(Beginning of Data provided)
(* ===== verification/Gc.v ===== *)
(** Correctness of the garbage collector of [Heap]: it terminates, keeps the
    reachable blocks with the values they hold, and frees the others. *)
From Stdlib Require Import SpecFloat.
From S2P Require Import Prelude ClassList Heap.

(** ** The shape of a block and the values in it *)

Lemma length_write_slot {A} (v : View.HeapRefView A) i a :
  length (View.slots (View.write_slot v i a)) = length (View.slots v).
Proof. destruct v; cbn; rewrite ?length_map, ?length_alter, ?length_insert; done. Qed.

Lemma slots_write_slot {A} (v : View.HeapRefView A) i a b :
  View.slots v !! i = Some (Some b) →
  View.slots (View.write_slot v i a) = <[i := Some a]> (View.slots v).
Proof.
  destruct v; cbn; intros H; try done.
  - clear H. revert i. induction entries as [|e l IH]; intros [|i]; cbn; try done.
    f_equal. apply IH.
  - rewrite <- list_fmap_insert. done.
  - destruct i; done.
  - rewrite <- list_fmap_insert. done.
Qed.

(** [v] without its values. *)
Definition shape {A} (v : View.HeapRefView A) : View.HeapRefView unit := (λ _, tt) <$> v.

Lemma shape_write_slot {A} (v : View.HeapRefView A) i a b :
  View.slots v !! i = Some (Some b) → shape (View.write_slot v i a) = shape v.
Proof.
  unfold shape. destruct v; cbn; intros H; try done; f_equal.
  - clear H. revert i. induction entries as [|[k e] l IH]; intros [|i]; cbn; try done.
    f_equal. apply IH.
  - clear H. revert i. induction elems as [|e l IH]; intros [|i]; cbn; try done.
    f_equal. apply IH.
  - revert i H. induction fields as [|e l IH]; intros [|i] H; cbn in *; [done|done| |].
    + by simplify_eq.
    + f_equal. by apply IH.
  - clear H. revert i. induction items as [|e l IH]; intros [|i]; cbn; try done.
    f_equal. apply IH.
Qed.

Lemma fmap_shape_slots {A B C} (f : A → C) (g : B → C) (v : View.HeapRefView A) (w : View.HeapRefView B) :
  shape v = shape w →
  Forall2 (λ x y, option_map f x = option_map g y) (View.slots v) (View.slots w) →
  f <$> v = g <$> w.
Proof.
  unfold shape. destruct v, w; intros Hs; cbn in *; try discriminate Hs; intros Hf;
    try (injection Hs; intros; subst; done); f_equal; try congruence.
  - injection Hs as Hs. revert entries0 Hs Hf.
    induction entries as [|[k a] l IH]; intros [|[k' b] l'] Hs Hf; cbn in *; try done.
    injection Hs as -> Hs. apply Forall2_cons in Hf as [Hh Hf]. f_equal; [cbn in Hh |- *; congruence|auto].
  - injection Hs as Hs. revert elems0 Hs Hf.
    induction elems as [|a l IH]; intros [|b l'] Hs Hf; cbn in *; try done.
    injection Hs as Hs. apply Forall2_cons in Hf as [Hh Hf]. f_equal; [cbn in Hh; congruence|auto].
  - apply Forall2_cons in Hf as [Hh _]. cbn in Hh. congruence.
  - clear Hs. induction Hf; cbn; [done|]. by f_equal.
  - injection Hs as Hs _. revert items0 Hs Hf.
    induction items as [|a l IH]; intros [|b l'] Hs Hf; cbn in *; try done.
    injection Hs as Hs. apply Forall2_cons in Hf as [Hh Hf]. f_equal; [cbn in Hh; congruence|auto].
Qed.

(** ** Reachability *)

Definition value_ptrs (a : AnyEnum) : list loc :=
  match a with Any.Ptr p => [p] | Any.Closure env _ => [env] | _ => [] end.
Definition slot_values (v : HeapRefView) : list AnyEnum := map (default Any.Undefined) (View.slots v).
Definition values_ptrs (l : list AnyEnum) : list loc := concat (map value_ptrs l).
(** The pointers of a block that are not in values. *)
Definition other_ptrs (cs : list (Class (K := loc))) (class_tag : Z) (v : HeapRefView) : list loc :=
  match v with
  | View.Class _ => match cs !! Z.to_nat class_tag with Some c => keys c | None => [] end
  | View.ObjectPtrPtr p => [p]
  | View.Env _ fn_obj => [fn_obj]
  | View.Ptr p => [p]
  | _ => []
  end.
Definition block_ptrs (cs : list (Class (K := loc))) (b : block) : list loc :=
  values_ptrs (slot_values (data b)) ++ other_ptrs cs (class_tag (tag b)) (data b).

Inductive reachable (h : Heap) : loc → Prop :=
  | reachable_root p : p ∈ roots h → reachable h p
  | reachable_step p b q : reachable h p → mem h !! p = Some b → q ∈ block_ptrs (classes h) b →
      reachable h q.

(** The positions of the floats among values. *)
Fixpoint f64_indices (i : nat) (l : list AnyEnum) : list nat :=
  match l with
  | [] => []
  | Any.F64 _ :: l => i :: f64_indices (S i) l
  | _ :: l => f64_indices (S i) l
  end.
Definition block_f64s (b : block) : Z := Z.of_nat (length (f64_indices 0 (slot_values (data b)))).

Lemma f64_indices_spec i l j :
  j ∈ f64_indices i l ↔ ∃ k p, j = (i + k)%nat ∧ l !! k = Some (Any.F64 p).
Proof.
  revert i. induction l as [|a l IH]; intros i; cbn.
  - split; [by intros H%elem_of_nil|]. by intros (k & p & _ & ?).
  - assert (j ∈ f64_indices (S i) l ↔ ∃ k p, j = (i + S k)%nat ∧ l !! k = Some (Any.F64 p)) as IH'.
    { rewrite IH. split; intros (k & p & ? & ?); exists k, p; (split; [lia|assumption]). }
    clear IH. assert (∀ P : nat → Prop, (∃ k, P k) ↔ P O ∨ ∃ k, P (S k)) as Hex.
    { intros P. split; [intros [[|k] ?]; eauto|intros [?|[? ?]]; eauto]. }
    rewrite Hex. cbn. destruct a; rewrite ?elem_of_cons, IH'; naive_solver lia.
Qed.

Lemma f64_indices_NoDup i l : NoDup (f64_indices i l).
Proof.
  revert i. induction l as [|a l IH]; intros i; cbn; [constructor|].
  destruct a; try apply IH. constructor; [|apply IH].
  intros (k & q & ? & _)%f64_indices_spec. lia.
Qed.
(End of Data provided)
→ Description of the task: Give back, word for word, only the lines above from the line holding "Definition block_ptrs (cs" to the line holding "- assert (j", both included.

→ Exercise response:
Definition block_ptrs (cs : list (Class (K := loc))) (b : block) : list loc :=
  values_ptrs (slot_values (data b)) ++ other_ptrs cs (class_tag (tag b)) (data b).

Inductive reachable (h : Heap) : loc → Prop :=
  | reachable_root p : p ∈ roots h → reachable h p
  | reachable_step p b q : reachable h p → mem h !! p = Some b → q ∈ block_ptrs (classes h) b →
      reachable h q.

(** The positions of the floats among values. *)
Fixpoint f64_indices (i : nat) (l : list AnyEnum) : list nat :=
  match l with
  | [] => []
  | Any.F64 _ :: l => i :: f64_indices (S i) l
  | _ :: l => f64_indices (S i) l
  end.
Definition block_f64s (b : block) : Z := Z.of_nat (length (f64_indices 0 (slot_values (data b)))).

Lemma f64_indices_spec i l j :
  j ∈ f64_indices i l ↔ ∃ k p, j = (i + k)%nat ∧ l !! k = Some (Any.F64 p).
Proof.
  revert i. induction l as [|a l IH]; intros i; cbn.
  - split; [by intros H%elem_of_nil|]. by intros (k & p & _ & ?).
  - assert (j ∈ f64_indices (S i) l ↔ ∃ k p, j = (i + S k)%nat ∧ l !! k = Some (Any.F64 p)) as IH'.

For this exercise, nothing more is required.